具体的には、「感染拡大の兆しを早期に捉えるための指標」として、感染が若い世代を起点に高齢者に広がることから、20〜30代の若年層を中心とした感染者数の動向PCR陽性率歓楽街の夜間の人出などの5つの項目があげられています。また、強い対策をとるタイミングの指標」として、都道府県が最大限確保する病床が2〜4週間で満床に達することが想定される場合や、夜間の人出が2週連続で大きく増加した場合などの3項目を示されています。

尾身会長は「新しく決めた指標は、病床のひっ迫を防ぐことにより重点を置いたものだ。感染拡大が一定以上進めば早晩、医療がひっ迫するおそれがあり、先手を打ってまん延防止等重点措置などを実行に移す必要がある。タイミングが遅れれば医療のひっ迫が深刻になるため、行政には今回の指標をもとにした迅速な判断を求めたい」と述べました [2]

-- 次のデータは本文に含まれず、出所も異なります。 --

Definition rust_task_create (tasks_base : Z) (s : sched) (entry : Z) : outcome (Z * sched) :=
  slot ← free_slot (TASKS s) 0 RUST_MAX_TASKS;
  match slot with
  | None => Ret (-1, s)
  | Some i =>
      s1 ← with_task i (fun t => mkTask (stack_top tasks_base i) entry TASK_READY (Z.of_nat i)
                                   (user_mode t) (priority t) (cr3 t) (next t)) s;
      s2 ← match current s1 with
           | None => s' ← with_task i (set_next (Some i)) s1; Ret (with_current (Some i) s')
           | Some c =>
               t ← task_at s1 c;
               let nxt := next t in
               s' ← with_task c (set_next (Some i)) s1;
               with_task i (set_next nxt) s'
           end;
      Ret (Z.of_nat i, mkSched (TASKS s2) (current s2) (i32 (NUM_TASKS s2 + 1)))
  end.

Definition rust_task_create_user : Z := -1.

(** The [loop] of [rust_scheduler_tick]: one round through the ring. *)
Fixpoint tick_loop (fuel : nat) (ts : list Task) (cur t : nat) (best : option nat) (best_priority : Z)
  : outcome (option nat) :=
  match fuel with
  | O => Timeout
  | S f =>
      task ← deref (ts !! t);
      let better := (state task =? TASK_READY) && (priority task <? best_priority) in
      let best' := if better then Some t else best in
      let best_priority' := if better then priority task else best_priority in
      t' ← deref (next task);
      if (t' =? cur)%nat then Ret best' else tick_loop f ts cur t' best' best_priority'
  end.

(** [task_switch] stores [cpu_rsp] in the task that was running; the second
    component is the stack pointer loaded, if there was a switch. *)
Definition rust_scheduler_tick (cpu_rsp : Z) (s : sched) : outcome (option Z * sched) :=
  match current s with
  | None => Ret (None, s)
  | Some c =>
      best ← tick_loop (S (length (TASKS s))) (TASKS s) c c None (2 ^ 31 - 1);
      match best with
      | Some b =>
          if (b =? c)%nat then Ret (None, s)
          else
            t ← task_at s b;
            s' ← with_task c (set_rsp cpu_rsp) (with_current (Some b) s);
            Ret (Some (rsp t), s')
      | None => Ret (None, s)
      end
  end.

Definition rust_task_yield := rust_scheduler_tick.
Definition rust_task_schedule := rust_scheduler_tick.

Definition rust_task_exit (cpu_rsp : Z) (s : sched) : outcome (option Z * sched) :=
  match current s with
  | None => Ret (None, s)
  | Some c => s' ← with_task c (set_state TASK_TERMINATED) s; rust_scheduler_tick cpu_rsp s'
  end.

(** ** The ring *)

(** Each task of [l] points to the following one, the last one to [e]. *)
Fixpoint linked (ts : list Task) (l : list nat) (e : nat) : Prop :=
  match l with
  | [] => True
  | a :: l' => (exists t, ts !! a = Some t /\ next t = Some (hd e l')) /\ linked ts l' e
  end.

(** The tasks in the ring, starting with the current one. *)
Record ring_ok (s : sched) (ring : list nat) : Prop := {
  ring_len : length (TASKS s) = RUST_MAX_TASKS;
  ring_prio : Forall (fun t => is_u8 (priority t)) (TASKS s);
  ring_cur : current s = head ring;
  ring_nodup : NoDup ring;
  ring_linked : linked (TASKS s) ring (hd O ring);
  ring_in : forall i t, i ∉ ring -> TASKS s !! i = Some t -> state t = TASK_TERMINATED
}.

(** ** The specification of a tick: the first task of the ring, starting with the
    current one, among the ready tasks of the smallest priority value. *)
Definition ready (ts : list Task) (i : nat) : Prop :=
  match ts !! i with Some t => state t = TASK_READY | None => False end.

#[export] Instance ready_dec ts i : Decision (ready ts i).
Proof. unfold ready. destruct (ts !! i); apply _. Defined.

Definition prio (ts : list Task) (i : nat) : Z :=
  match ts !! i with Some t => priority t | None => 0 end.

Definition picks (ts : list Task) (ring : list nat) (b : nat) : Prop :=
  exists l1 l2, ring = l1 ++ b :: l2 /\ ready ts b /\
    (forall x, x ∈ l1 -> ready ts x -> prio ts b < prio ts x) /\
    (forall x, x ∈ l2 -> ready ts x -> prio ts b <= prio ts x).

(** ** One round *)
Lemma linked_app ts l r e : linked ts (l ++ r) e <-> linked ts l (hd e r) /\ linked ts r e.
Proof.
  induction l as [|a l IH]; cbn; [tauto|]. rewrite IH.
  replace (hd e (l ++ r)) with (hd (hd e r) l) by by destruct l. tauto.
Qed.

Lemma linked_insert ts l e i t :
  i ∉ l -> linked (<[i := t]> ts) l e <-> linked ts l e.
Proof.
  induction l as [|a l IH]; cbn; [done|]. intros [Hne Hni]%not_elem_of_cons.
  rewrite IH by done. by rewrite list_lookup_insert_ne by done.
Qed.

(** Which task the loop holds after the tasks of [l]. *)
Fixpoint best_of (ts : list Task) (l : list nat) (best : option nat) (bp : Z) : option nat :=
  match l with
  | [] => best
  | a :: l' =>
      match ts !! a with
      | Some t => if (state t =? TASK_READY) && (priority t <? bp)
                  then best_of ts l' (Some a) (priority t) else best_of ts l' best bp
      | None => best_of ts l' best bp
      end
  end.

Lemma tick_loop_ok fuel ts cur t l best bp :
  linked ts (t :: l) cur -> cur ∉ l -> (length l < fuel)%nat ->
  tick_loop fuel ts cur t best bp = Ret (best_of ts (t :: l) best bp).
Proof.
  revert t l best bp. induction fuel as [|f IH]; intros t l best bp Hl Hc Hf; [lia|].
  destruct Hl as [(tk & Ht & Hn) Hl]. cbn [tick_loop]. rewrite Ht. cbn [deref]. step_ret. rewrite Hn. cbn [deref]. step_ret.
  cbn [best_of]. rewrite Ht. destruct l as [|u l].
  - cbn [hd]. rewrite Nat.eqb_refl. by destruct (_ && _).
  - apply not_elem_of_cons in Hc as [Hne Hc]. cbn [hd]. rewrite (proj2 (Nat.eqb_neq _ _)) by done.
    cbn [length] in Hf. rewrite (IH u l) by (done || lia). by destruct (_ && _).
Qed.

Lemma best_of_spec ts l best bp :
  (forall i t, ts !! i = Some t -> is_u8 (priority t)) ->
  (best_of ts l best bp = best /\ forall x, x ∈ l -> ready ts x -> bp <= prio ts x) \/
  (exists l1 b l2, l = l1 ++ b :: l2 /\ best_of ts l best bp = Some b /\ ready ts b /\ prio ts b < bp /\
    (forall x, x ∈ l1 -> ready ts x -> prio ts b < prio ts x) /\
    (forall x, x ∈ l2 -> ready ts x -> prio ts b <= prio ts x)).
Proof.
  intros Hp. revert best bp. induction l as [|a l IH]; intros best bp.
  { left. split; [done|]. by intros x []%not_elem_of_nil. }
  destruct (decide (ready ts a /\ prio ts a < bp)) as [[Hra Hlt]|Hno].
  - pose proof Hra as Hr. unfold ready in Hr. destruct (ts !! a) as [t|] eqn:Ht; [|done].
    assert (prio ts a = priority t) as Ep by (unfold prio; by rewrite Ht). rewrite Ep in Hlt.
    cbn. rewrite Ht, Hr. cbn. rewrite (proj2 (Z.ltb_lt _ _)) by done. right.
    destruct (IH (Some a) (priority t)) as [[E H]|(l1 & b & l2 & -> & E & Hb & Hbp & H1 & H2)].
    + exists [], a, l. rewrite Ep. split_and!; try done. by intros x []%not_elem_of_nil.
    + exists (a :: l1), b, l2. split_and!; try done; [lia|].
      intros x [->|Hx]%elem_of_cons; [lia|by apply H1].
  - assert (best_of ts (a :: l) best bp = best_of ts l best bp) as ->.
    { cbn. destruct (ts !! a) as [t|] eqn:Ht; [|done].
      destruct (Z.eqb_spec (state t) TASK_READY), (Z.ltb_spec (priority t) bp); cbn; try done.
      exfalso. apply Hno. unfold ready, prio. by rewrite Ht. }
    assert (ready ts a -> bp <= prio ts a) as Ha by (intros; destruct (decide (prio ts a < bp)); [tauto|lia]).
    destruct (IH best bp) as [[E H]|(l1 & b & l2 & -> & E & Hb & Hbp & H1 & H2)].
    + left. split; [done|]. intros x [->|Hx]%elem_of_cons; [done|by apply H].
    + right. exists (a :: l1), b, l2. split_and!; try done. intros x [->|Hx]%elem_of_cons Hxr; [|by apply H1].
      specialize (Ha Hxr). lia.
Qed.

Lemma linked_set ts l e i t t' :
  ts !! i = Some t -> next t' = next t -> linked ts l e -> linked (<[i := t']> ts) l e.
Proof.
  intros Hi En. induction l as [|a l IH]; cbn; [done|]. intros [(u & Hu & Hn) Hl]. split; [|by apply IH].
  destruct (decide (i = a)) as [<-|Hne].
  - exists t'. rewrite list_lookup_insert_eq by by eapply lookup_lt_Some. split; [done|]. congruence.
  - exists u. by rewrite list_lookup_insert_ne.
Qed.

Lemma linked_lookup ts l e i : linked ts l e -> i ∈ l -> exists t, ts !! i = Some t.
Proof.
  induction l as [|a l IH]; [by intros _ []%not_elem_of_nil|]. intros [(t & Ht & _) Hl] [->|Hi]%elem_of_cons;
    [by exists t|by apply IH].
Qed.

Lemma ring_bound s ring : ring_ok s ring -> (length ring <= RUST_MAX_TASKS)%nat.
Proof.
  intros [Hlen _ _ Hnd Hlk _]. rewrite <- Hlen, <- (length_seq (length (TASKS s)) 0).
  apply submseteq_length, NoDup_submseteq; [done|]. intros i Hi. apply elem_of_seq.
  destruct (linked_lookup _ _ _ _ Hlk Hi) as [t Ht]. apply lookup_lt_Some in Ht. lia.
Qed.

Lemma ring_prio_lookup s ring i t : ring_ok s ring -> TASKS s !! i = Some t -> is_u8 (priority t).
Proof. intros Hr Ht. eapply (Forall_lookup_1 _ _ _ _ (ring_prio _ _ Hr)), Ht. Qed.

(** Changing fields other than [next], [priority] and [state] of one task. *)
Lemma ring_ok_set s ring i t t' c :
  ring_ok s ring -> TASKS s !! i = Some t -> next t' = next t -> priority t' = priority t ->
  state t' = state t -> forall ring', ring' ≡ₚ ring -> head ring' = c -> linked (TASKS s) ring' (hd O ring') ->
  ring_ok (mkSched (<[i := t']> (TASKS s)) c (NUM_TASKS s)) ring'.
Proof.
  intros Hr Ht En Ep Es ring' HP Hc Hl. split; cbn.
  - rewrite length_insert. apply Hr.
  - apply Forall_insert; [apply Hr|]. rewrite Ep. by eapply ring_prio_lookup.
  - done.
  - rewrite HP. apply Hr.
  - by eapply linked_set.
  - intros j u. rewrite HP. intros Hj Hu. destruct (decide (i = j)) as [<-|Hne].
    + rewrite list_lookup_insert_eq in Hu by by eapply lookup_lt_Some. injection Hu as <-.
      rewrite Es. by eapply (ring_in _ _ Hr).
    + rewrite list_lookup_insert_ne in Hu by done. by eapply (ring_in _ _ Hr).
Qed.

私はこれを聴いていて、相変わらず勘違いしているのではないかと率直に感じました。図1にも示すように「感染者を減らしたいのはもちろんだが、一番重要なのは医療のひっ迫を防ぐこと」と尾見会長は述べています。これは矛盾した言い方です。収容できる病床数は有限ですから、結局は感染者数を抑えることが最重要課題なのです。以下に具体的に2つの点を挙げます。

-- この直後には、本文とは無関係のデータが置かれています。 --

(** "CPU context (saved registers)". *)
Record Context := mkContext {
  rax : Z; rbx : Z; rcx : Z; rdx : Z;
  rsi : Z; rdi : Z; rbp : Z; rsp : Z;
  r8 : Z; r9 : Z; r10 : Z; r11 : Z;
  r12 : Z; r13 : Z; r14 : Z; r15 : Z;
  rip : Z; rflags : Z;
  cs : Z; ds : Z; es : Z; fs : Z; gs : Z; ss : Z
}.

(** "Memory management". *)
Record Space := mkSpace {
  page_directory : Z;
  memory_regions : list MemoryRegion;
  heap_start : Z;
  heap_end : Z;
  stack_start : Z;
  stack_end : Z
}.

(** "File descriptors" and "Process timing". *)
Record Files := mkFiles {
  fd_table : list (option Z);
  cwd : list Z
}.

Record Timing := mkTiming {
  creation_time : Z;
  cpu_time : Z;
  priority : Z
}.

Record ProcessControlBlock := mkPCB {
  pid : Z;
  parent_pid : Z;
  state : ProcessState;
  privilege_level : PrivilegeLevel;
  context : Context;
  space : Space;
  files : Files;
  timing : Timing;
  exit_code : Z
}.

Record ProcessManager := mkPM {
  processes : list ProcessControlBlock;
  current_pid : Z;
  next_pid : Z
}.

(** ** Operations *)
Definition new_pcb (p parent : Z) (pl : PrivilegeLevel) : ProcessControlBlock :=
  mkPCB p parent Ready pl
    (mkContext 0 0 0 0 0 0 0 0 0 0 0 0 0 0 0 0 0 0x202
       (match pl with Kernel => 0x08 | User => 0x1B end)
       (match pl with Kernel => 0x10 | User => 0x23 end)
       0 0 0
       (match pl with Kernel => 0x10 | User => 0x23 end))
    (mkSpace 0 [] 0 0 0 0)
    (mkFiles (replicate 256 None) (replicate 256 0))
    (mkTiming 0 0 0) 0.

Definition with_space (s : Space) (b : ProcessControlBlock) : ProcessControlBlock :=
  mkPCB (pid b) (parent_pid b) (state b) (privilege_level b) (context b) s (files b) (timing b) (exit_code b).
Definition with_files (f : Files) (b : ProcessControlBlock) : ProcessControlBlock :=
  mkPCB (pid b) (parent_pid b) (state b) (privilege_level b) (context b) (space b) f (timing b) (exit_code b).
Definition with_exit (st : ProcessState) (code : Z) (b : ProcessControlBlock) : ProcessControlBlock :=
  mkPCB (pid b) (parent_pid b) st (privilege_level b) (context b) (space b) (files b) (timing b) code.

(** [pcb.stack_start = ...; pcb.stack_end = ...; pcb.rsp = ...]. *)
Definition set_stack (lo hi sp : Z) (b : ProcessControlBlock) : ProcessControlBlock :=
  let c := context b in
  let c' := mkContext (rax c) (rbx c) (rcx c) (rdx c) (rsi c) (rdi c) (rbp c) sp
              (r8 c) (r9 c) (r10 c) (r11 c) (r12 c) (r13 c) (r14 c) (r15 c)
              (rip c) (rflags c) (cs c) (ds c) (es c) (fs c) (gs c) (ss c) in
  let s := space b in
  mkPCB (pid b) (parent_pid b) (state b) (privilege_level b) c'
    (mkSpace (page_directory s) (memory_regions s) (heap_start s) (heap_end s) lo hi)
    (files b) (timing b) (exit_code b).

Definition add_memory_region (r : MemoryRegion) (b : ProcessControlBlock) : ProcessControlBlock :=
  let s := space b in
  with_space (mkSpace (page_directory s) (memory_regions s ++ [r]) (heap_start s) (heap_end s)
                (stack_start s) (stack_end s)) b.

(** The first region that contains the address decides. *)
Fixpoint check_regions (rs : list MemoryRegion) (addr access_type : Z) : bool :=
  match rs with
  | [] => false
  | r :: rs' =>
      if (start_addr r <=? addr) && (addr <? end_addr r)
      then negb ((permissions r .& access_type)%W =? 0)
      else check_regions rs' addr access_type
  end.

Definition check_memory_access (b : ProcessControlBlock) (addr access_type : Z) : bool :=
  check_regions (memory_regions (space b)) addr access_type.

Definition new_manager : ProcessManager := mkPM [] 0 1.

(** "Set up initial memory regions based on privilege level". *)
Definition initial_regions (pl : PrivilegeLevel) (b : ProcessControlBlock) : ProcessControlBlock :=
  match pl with
  | Kernel => add_memory_region (mkRegion 0 0xFFFFFFFFFFFFFFFF 7 Code) b
  | User =>
      set_stack 0x7FFFFFF00000 0x800000000000 0x7FFFFFFFF000
        (add_memory_region (mkRegion 0x7FFFFFF00000 0x800000000000 3 Stack)
          (add_memory_region (mkRegion 0x800000 0xC00000 3 Data)
            (add_memory_region (mkRegion 0x400000 0x800000 5 Code) b)))
  end.

(** [cwd[0] = b'/'; cwd[1] = 0] and the three standard descriptors. *)
Definition initial_files (b : ProcessControlBlock) : ProcessControlBlock :=
  with_files (mkFiles (<[2%nat := Some 2]> (<[1%nat := Some 1]> (<[0%nat := Some 0]> (fd_table (files b)))))
                (<[1%nat := 0]> (<[0%nat := 47]> (cwd (files b))))) b.

(** The message both [create_process] and [terminate_process] build in a
    64-byte array (and do not print). *)
Definition pid_message (prefix : string) (p : Z) : outcome (list Z) :=
  msg ← push_all 64 (bytes prefix) [];
  ds ← dec_digits 10 p;
  let msg := push_all_guarded 64 ds msg in
  msg ← push 64 10 msg;
  push 64 0 msg.

Definition create_process (pm : ProcessManager) (parent : Z) (pl : PrivilegeLevel)
  : outcome (Z * ProcessManager) :=
  let p := next_pid pm in
  let pcb := initial_files (initial_regions pl (new_pcb p parent pl)) in
  let pm' := mkPM (processes pm ++ [pcb]) (current_pid pm) (u32 (next_pid pm + 1)) in
  _ ← pid_message "[PROCESS] Created process PID=" p;
  Ret (p, pm').

(** [self.processes.iter_mut().find(|p| p.pid == pid)]. *)
Fixpoint find_pid (ps : list ProcessControlBlock) (p : Z) : option ProcessControlBlock :=
  match ps with
  | [] => None
  | b :: ps' => if pid b =? p then Some b else find_pid ps' p
  end.

Definition get_process (pm : ProcessManager) (p : Z) : option ProcessControlBlock :=
  find_pid (processes pm) p.

Definition get_current_process (pm : ProcessManager) : option ProcessControlBlock :=
  if current_pid pm =? 0 then None else get_process pm (current_pid pm).

Definition set_current_process (pm : ProcessManager) (p : Z) : ProcessManager :=
  mkPM (processes pm) p (next_pid pm).

(** A write through the reference [find] returned: the first match changes. *)
Fixpoint update_pid (ps : list ProcessControlBlock) (p : Z) (f : ProcessControlBlock -> ProcessControlBlock)
  : list ProcessControlBlock :=
  match ps with
  | [] => []
  | b :: ps' => if pid b =? p then f b :: ps' else b :: update_pid ps' p f
  end.

Definition terminate_process (pm : ProcessManager) (p code : Z) : outcome ProcessManager :=
  match get_process pm p with
  | Some _ =>
      _ ← pid_message "[PROCESS] Terminated PID=" p;
      Ret (mkPM (update_pid (processes pm) p (with_exit Terminated code)) (current_pid pm) (next_pid pm))
  | None => Ret pm
  end.

(** One row of [list_processes], built in a 128-byte array (and not printed). *)
Definition process_row (b : ProcessControlBlock) : outcome (list Z) :=
  ds ← dec_digits 10 (pid b);
  msg ← push 128 9 (push_all_guarded 128 ds []);
  ds' ← dec_digits 10 (parent_pid b);
  msg ← push 128 9 (push_all_guarded 128 ds' msg);
  let state_str := match state b with
    | Ready => bytes "Ready     " | Running => bytes "Running   " | Blocked => bytes "Blocked   "
    | Zombie => bytes "Zombie    " | Terminated => bytes "Terminated" end in
  let priv_str := match privilege_level b with Kernel => bytes "Kernel " | User => bytes "User   " end in
  push 128 0 (push_all_guarded 128 priv_str (push_all_guarded 128 state_str msg)).

Fixpoint process_rows (ps : list ProcessControlBlock) : outcome (list (list Z)) :=
  match ps with [] => Ret [] | b :: ps' => r ← process_row b; rs ← process_rows ps'; Ret (r :: rs) end.

(** What goes to the serial port. *)
Definition list_processes (pm : ProcessManager) : outcome (list (list Z)) :=
  _ ← process_rows (processes pm);
  Ret [line "[PROCESS] Process List:";
       bytes "PID" ++ [9] ++ bytes "PPID" ++ [9] ++ bytes "State" ++ [9; 9] ++ line "Privilege"].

まず1点目ですが、単純な話、感染者が増えなければ患者も重症者も増えず、医療もひっ迫することはありません。つまり、医療ひっ迫を防ぐためには、前線の感染者数を抑えることが第一であり、そのための監視体制の強化と感染拡大防止のための強い対策を早めに打つことが重要なのです。尾見氏が言う「先手を打つ」、「タイミングが遅れれば医療のひっ迫」というのは正論ですが、であるなら、それを実行できるような指標とその運用法にしなければなりません。

監視機能として有効なのは、新規陽性者の数と検査陽性率であることは誰にも理解できることと思います。仮に今分科会が掲げているステージIIIの新規陽性者数(15人/10万人)を基準とすれば、東京で1日約300人、大阪で1日約190人に相当します。 検査陽性率で言えば、WHOは5%以下が感染流行が制御されている(検査と隔離が機能する)段階という一つの目安を出していますし、韓国では2%以下を目標としています。

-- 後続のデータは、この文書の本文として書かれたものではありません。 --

(** A system call number of 10^10 or more stops the kernel: the log line is
    formatted before the number is looked at, its digit buffer has room for 10
    digits, and the eleventh one panics, whatever the other arguments are. *)
Theorem huge_syscall_number_panics {P F} `{!ProcessTable P} `{!FileSystem F} (k : kernel P F)
  n a1 a2 a3 a4 a5 a6 :
  kernel_ok k -> 10 ^ 10 <= n -> rust_syscall_handler n a1 a2 a3 a4 a5 a6 k = Panic.
Proof.
  intros Hk Hn. unfold rust_syscall_handler, current_pid, syscall_log. step_m.
  rewrite push_all_ok by (cbn; lia). cbn [outcome_bind].
  destruct (dec_digits_ok 10 (pt_current (k_procs k))) as (ds & -> & Hl & _); [lia| |].
  { pose proof (kernel_pid _ Hk). lia. }
  cbn [outcome_bind]. rewrite push_all_guarded_ok by (cbn; lia).
  rewrite push_all_ok by (rewrite !length_app; cbn; lia). cbn [outcome_bind].
  by rewrite dec_digits_overflow.
Qed.

Lemma huge_syscall_number_panics_witness :
  rust_syscall_handler 10000000000 0 0 0 0 0 0 demo_kernel = Panic.
Proof. apply (huge_syscall_number_panics demo_kernel 10000000000 0 0 0 0 0 0 demo_kernel_ok). lia. Defined.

そこで仮に間をとって検査陽性率を3%以内となるように日常的に検査を実施するとしましょう。そうすると、東京で10000件以上/日、大阪で6800件以上/日という検査を実施していればよいということになり、この条件で東京で7日移動平均で300人/日、大阪で190人/日になったら、強い対策をとるタイミングであるという目安をつくることができます。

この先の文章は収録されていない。